J'ai pu regarder à l'intérieur et parler à ses nouveaux habitants, qui s'intéressaient à la raison pour laquelle il prenait des photos de la façade de sa maison. Je leur ai parlé de mes recherches et je les ai avertis qu'ils n'étaient pas au courant de ce qui s'était passé à cet endroit il y a plus de quarante ans.

- Ont-ils tué quelqu'un ici ? Demanda mal à l'aise l'un d'eux.

« Je ne pense pas », ai-je répondu.

Infobae
Rodolfo Walsh est décédé le 25 mars 1977 lors d'une confrontation avec un groupe de travail de l'ESMA. Au bout de dix heures, ils ont saccagé sa maison et volé le matériel inédit dont Facundo Pastor a enquêté sur les allées et venues.

Les voisins des deux autres maisons étaient également sympathiques. Bien qu'ils ne se soient prêtés qu'à un dialogue téléphonique.

J'ai pu certifier que la pièce interdite, où les marins avaient caché la boîte contenant les papiers de Walsh, n'existait plus. La rénovation a modifié la conception originale de la maison. L'ancien garage avec entrée sur Zapiola avait été utilisé pour construire deux logements, l'un pour la maison numérotée 3696 et l'autre pour celle de 3698.

Le bureau du premier étage, où ils ont été soumis à un travail intellectuel, était intact. Bien qu'un climatiseur ait été ajouté, les fenêtres donnant sur la rue étaient les mêmes que celles décrites par les survivants lors de plusieurs entretiens.

La cour n'existait plus. Une partie de son espace avait été utilisée pour allonger les compteurs couverts.

La maison avec la chambre interdite avait été divisée en trois.

J'ai pensé qu'il s'agissait d'un moyen de rendre la reconstruction encore plus complexe.

Qui a ordonné cette réforme ?

La maison appartenait toujours au matelot Radice ?

Qui a désarmé ce bureau où ils ont soumis un groupe de prisonniers de l'ESMA à travailler pour le projet présidentiel Massera ?

Qui a sorti la boîte contenant les papiers de Walsh ?

Les réponses à toutes ces questions nous permettraient de mieux comprendre ce qu'il est advenu des histoires inédites et de tous les documents volés lors de l'opération de San Vicente.

Dans la maison, seules deux personnes sont entrées en contact avec la boîte : Lucy et le Pelado Diego. Personne d'autre. Les deux sont devenus les derniers témoins d'un matériau que les marins ont cherché à préserver.

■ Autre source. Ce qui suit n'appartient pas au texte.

(* ===== verification/Antichain.v ===== *)
(** Down-sets of finite sets of grants, and their normal form.

    A grant is an element of a poset; a list of grants permits whatever lies below one of
    them.  If two grants below which something lies have a greatest lower bound, the
    pairwise bounds of two lists permit exactly what both lists permit, and the maximal
    elements of a list, sorted by a key that tells them apart, are determined by what the
    list permits.  The dimensions of a confinement document are instances. *)
From S2P Require Import Prelude JsString Sql JsConvert.

Module Antichain.

(** [above y x]: the grant [y] permits all that [x] permits. *)
Class GrantOrder (P : Type) `{EqDecision P} (above : P -> P -> bool) : Prop := {
  above_refl : forall x, above x x = true;
  above_trans : forall x y z, above x y = true -> above y z = true -> above x z = true;
  above_antisym : forall x y, above x y = true -> above y x = true -> x = y;
}.

(** [glb] gives the greatest lower bound, or nothing when no point lies below both. *)
Class GrantMeet (P : Type) `{GrantOrder P above} (point : P -> Prop) (glb : P -> P -> option P) : Prop :=
  glb_spec : forall a b x, point x ->
    (above a x = true /\ above b x = true) <-> exists c, glb a b = Some c /\ above c x = true.

Lemma filter_length_le {A} (p q : A -> bool) l :
  (forall z, q z = true -> p z = true) -> (length (List.filter q l) <= length (List.filter p l))%nat.
Proof.
  intros Hi. induction l as [|x l IH]; [done|]. cbn [List.filter]. specialize (Hi x).
  destruct (q x); [rewrite Hi by done; cbn; lia|]. destruct (p x); cbn; lia.
Qed.

Lemma filter_length_lt {A} (p q : A -> bool) l y :
  (forall z, q z = true -> p z = true) -> In y l -> p y = true -> q y = false ->
  (length (List.filter q l) < length (List.filter p l))%nat.
Proof.
  intros Hi Hy Hp Hq. induction l as [|x l IH]; [done|]. cbn [List.filter].
  destruct Hy as [-> |Hy].
  - rewrite Hp, Hq. cbn. pose proof (filter_length_le p q l Hi). lia.
  - specialize (IH Hy). specialize (Hi x). destruct (q x); [rewrite Hi by done; cbn; lia|].
    destruct (p x); cbn; lia.
Qed.

Section grants.
Context `{GrantOrder P above}.

Definition down (l : list P) (x : P) : Prop := exists y, y ∈ l /\ above y x = true.

Definition antichain (l : list P) : Prop := forall x y, x ∈ l -> y ∈ l -> above y x = true -> y = x.

(** Nothing in [l] is strictly above [x]. *)
Definition maximal (l : list P) (x : P) : bool := forallb (fun y => implb (above y x) (bool_decide (y = x))) l.

Lemma maximal_iff l x : maximal l x = true <-> forall y, y ∈ l -> above y x = true -> y = x.
Proof.
  unfold maximal. rewrite forallb_forall. split.
  - intros Hm y Hy Ha. apply list_elem_of_In, Hm in Hy. rewrite Ha in Hy. by apply bool_decide_eq_true in Hy.
  - intros Hm y Hy%list_elem_of_In. destruct (above y x) eqn:E; [|done]. cbn [implb].
    apply bool_decide_eq_true. by apply Hm.
Qed.

(** Every element lies below a maximal one. *)
Lemma maximal_above l x : x ∈ l -> exists y, y ∈ l /\ above y x = true /\ maximal l y = true.
Proof.
  (* By induction on the number of elements strictly above [x]. *)
  set (strict (z : P) := List.filter (fun y => above y z && negb (bool_decide (y = z))) l).
  remember (length (strict x)) as n eqn:En. revert x En.
  induction n as [n IH] using lt_wf_ind. intros x -> Hx.
  destruct (maximal l x) eqn:Em; [exists x; split; [done|]; split; [apply above_refl|done]|].
  apply not_true_iff_false in Em. rewrite maximal_iff in Em.
  assert (Hy : exists y, y ∈ strict x).
  { destruct (strict x) as [|y s] eqn:Es; [|exists y; left]. destruct Em. intros y Hy Ha.
    destruct (decide (y = x)) as [?|Hne]; [done|]. exfalso.
    assert (Hin : y ∈ strict x).
    { unfold strict. apply list_elem_of_In, filter_In. split; [by apply list_elem_of_In|].
      rewrite Ha. by rewrite bool_decide_eq_false_2. }
    rewrite Es in Hin. by apply not_elem_of_nil in Hin. }
  destruct Hy as (y & Hy). unfold strict in Hy. apply list_elem_of_In, filter_In in Hy as [Hl Hy].
  apply andb_true_iff in Hy as [Ha Hne]. apply negb_true_iff, bool_decide_eq_false in Hne.
  assert (Hlt : (length (strict y) < length (strict x))%nat).
  { apply filter_length_lt with y; [|done|by rewrite Ha, bool_decide_eq_false_2|by rewrite bool_decide_eq_true_2, andb_false_r].
    intros z [Hza Hzn]%andb_true_iff. rewrite (above_trans _ _ _ Hza Ha).
    apply negb_true_iff, bool_decide_eq_false. apply negb_true_iff, bool_decide_eq_false in Hzn.
    intros ->. apply Hne. by apply above_antisym. }
  destruct (IH _ Hlt y eq_refl) as (z & Hz & Hza & Hzm); [by apply list_elem_of_In|].
  exists z. split; [done|]. split; [by apply (above_trans _ y)|done].
Qed.

(** The maximal elements permit what the list permits. *)
Lemma down_maximal l l' x : (forall y, y ∈ l' <-> y ∈ l /\ maximal l y = true) -> down l' x <-> down l x.
Proof.
  intros Hl. split; intros (y & Hy & Hx).
  - exists y. split; [by apply Hl|done].
  - destruct (maximal_above l y Hy) as (z & Hz & Hzy & Hm). exists z.
    split; [by apply Hl|]. by apply (above_trans _ y).
Qed.

Lemma antichain_maximal l l' : (forall y, y ∈ l' <-> y ∈ l /\ maximal l y = true) -> antichain l'.
Proof.
  intros Hl x y [_ Hm]%Hl [Hy _]%Hl Ha. rewrite maximal_iff in Hm. by apply Hm.
Qed.

Context (point : P -> Prop).

(** An antichain of points is determined by the points it permits. *)
Lemma antichain_down l l' :
  antichain l -> antichain l' -> Forall point l -> Forall point l' ->
  (forall x, point x -> down l x <-> down l' x) -> forall x, x ∈ l <-> x ∈ l'.
Proof.
  assert (Hone : forall l l', antichain l -> antichain l' -> Forall point l -> Forall point l' ->
    (forall x, point x -> down l x <-> down l' x) -> forall x, x ∈ l -> x ∈ l').
  { intros k k' Hk Hk' Hp Hp' Hd x Hx. rewrite Forall_forall in Hp, Hp'.
    assert (Hdx : down k x) by (exists x; split; [done|apply above_refl]).
    apply Hd in Hdx as (y & Hy & Hyx); [|by apply Hp].
    assert (Hdy : down k' y) by (exists y; split; [done|apply above_refl]).
    apply Hd in Hdy as (z & Hz & Hzy); [|by apply Hp'].
    assert (z = x) as -> by (apply (Hk x z Hx Hz); by apply (above_trans _ y)).
    rewrite <- (above_antisym y x); done. }
  intros Hl Hl' Hp Hp' Hd x. split; [by apply (Hone l l')|]. apply (Hone l' l); [done..|].
  intros z Hz. by rewrite Hd.
Qed.

Context (glb : P -> P -> option P) `{!GrantMeet P point glb}.

(** The pairwise bounds permit what both lists permit. *)
Lemma down_pairs l r m x :
  (forall c, c ∈ m <-> exists a b, a ∈ l /\ b ∈ r /\ glb a b = Some c) -> point x ->
  down m x <-> down l x /\ down r x.
Proof.
  intros Hm Hp. split.
  - intros (c & (a & b & Ha & Hb & Hc)%Hm & Hx).
    destruct (proj2 (glb_spec a b x Hp)) as [H1 H2]; [by exists c|].
    split; [by exists a|by exists b].
  - intros [(a & Ha & Hax) (b & Hb & Hbx)]. destruct (proj1 (glb_spec a b x Hp)) as (c & Hc & Hx); [done|].
    exists c. split; [|done]. apply Hm. by exists a, b.
Qed.
End grants.

(** ** Sorting by a key *)

Section keyed.
Context {A : Type} (key : A -> jsstr).
Definition key_order (x y : A) : bool := JsConvert.unit_le (key x) (key y).

Lemma keyed_sorted_unique l l' :
  StronglySorted (fun x y => key_order x y = true) l -> StronglySorted (fun x y => key_order x y = true) l' ->
  NoDup (map key l) -> l ≡ₚ l' -> l = l'.
Proof.
  intros Hs. revert l'. induction Hs as [|x l Hs IH Hx]; intros l' Hs' Hn Hp.
  { by apply Permutation_nil in Hp as ->. }
  destruct Hs' as [|y l' Hs' Hy]; [symmetry in Hp; by apply Permutation_nil_cons in Hp|].
  apply NoDup_cons in Hn as [Hk Hn]. assert (y = x) as ->; [|by rewrite (IH l') by (done || by eapply Permutation_cons_inv)].
  assert (Hyl : y ∈ x :: l) by (rewrite Hp; apply list_elem_of_here).
  assert (Hxl : x ∈ y :: l') by (rewrite <- Hp; apply list_elem_of_here).
  apply elem_of_cons in Hyl as [|Hyl]; [done|]. apply elem_of_cons in Hxl as [|Hxl]; [done|].
  rewrite Forall_forall in Hx, Hy. specialize (Hx y Hyl). specialize (Hy x Hxl).
  exfalso. apply Hk. rewrite (JsConvert.unit_le_antisym (key x) (key y)) by done.
  by apply (list_elem_of_fmap_2 key).
Qed.

Lemma key_sort_sorted l :
  StronglySorted (fun x y => key_order x y = true) (JsConvert.sort_by (key_order) l).
Proof.
  apply JsConvert.sort_by_sorted; unfold key_order; intros; [apply JsConvert.unit_le_total|].
  by eapply JsConvert.unit_le_trans.
Qed.

(** Lists with the same elements, told apart by their keys, sort alike. *)
Lemma keyed_sort_unique l l' :
  (forall x, x ∈ l <-> x ∈ l') -> NoDup (map key l) -> NoDup (map key l') ->
  JsConvert.sort_by key_order l = JsConvert.sort_by key_order l'.
Proof.
  intros Hl Hn Hn'. assert (Hp : l ≡ₚ l').
  { apply NoDup_Permutation; [by apply (NoDup_fmap_1 key)..|done]. }
  apply keyed_sorted_unique; try apply key_sort_sorted.
  - by rewrite JsConvert.sort_by_perm.
  - by rewrite !JsConvert.sort_by_perm.
Qed.
End keyed.

Lemma elem_of_sort_by {A} (le : A -> A -> bool) l x : x ∈ JsConvert.sort_by le l <-> x ∈ l.
Proof. by rewrite JsConvert.sort_by_perm. Qed.

Lemma sublist_filter {A} (p : A -> bool) l : sublist (List.filter p l) l.
Proof. induction l as [|x l IH]; cbn [List.filter]; [constructor|]. destruct (p x); by constructor. Qed.
End Antichain.
(** The header says the keys are sorted by code point; [Array.prototype.sort] compares
    UTF-16 code units, so U+1F600 (a surrogate pair) goes before U+FB01. *)
Lemma key_order_is_utf16 :
  let emoji := utf16_of 128512 in let ligature := utf16_of 64257 in
  sort_keys (JObj [(ligature, JNum 1); (emoji, JNum 2)]) = JObj [(emoji, JNum 2); (ligature, JNum 1)] /\
  ~ lex_le (scalars emoji) (scalars ligature).
Proof. split; [vm_compute; reflexivity|]. vm_compute. by intros []. Qed.

(** What is refused: a number that is not finite, and what has no JSON text. *)
Lemma canonical_refuses v : value_keys v = true -> to_json v = None -> exists e, canonical v = Throw e.
Proof.
  intros Hk Hj. pose proof (serial_value v Hk) as H. unfold serial in H. rewrite Hj in H.
  destruct H as [e H]. exists e. unfold canonical. by rewrite H.
Qed.
End Canonical.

Lucy n'était pas Lucy mais Mercedes Inés Carazo. Il était un officier supérieur de Montoneros. Il était tombé le 21 octobre 1976 dans le quartier de Caballito, alors qu'il marchait le long de l'avenue La Plata en direction de la rue Rosario. Elle a été interceptée devant une église en briques rouges, à quelques mètres d'un bar. Deux hommes en civil se sont jetés sur lui en criant qu'il s'agissait d'une opération antidrogue. Carazo n'avait pas d'autre solution. Elle se débattait aussi loin qu'elle pouvait et criait désespérément son nom et son numéro de téléphone, mais en vain. Ils l'ont mise dans un Faucon, l'ont menottée, lui ont couvert le visage avec une capuche et l'ont emmenée à l'ESMA. Au moment de la chute, j'étais en couple avec Marcelo Daniel « El Monra » Kurlat, le chef de la colonne nord de Montoneros.

De nombreuses histoires ont été écrites sur son séjour dans le centre clandestin. Mon intérêt se concentrait uniquement sur l'itinéraire suivi par les documents de Walsh. J'ai appris que le père de Lucy était José María Carazo, secrétaire historique du référent développementiste Rogelio Frigerio. J'ai également confirmé que, grâce à ces liens politiques, il avait réussi à s'exiler au Pérou en 1980 pour commencer une nouvelle vie.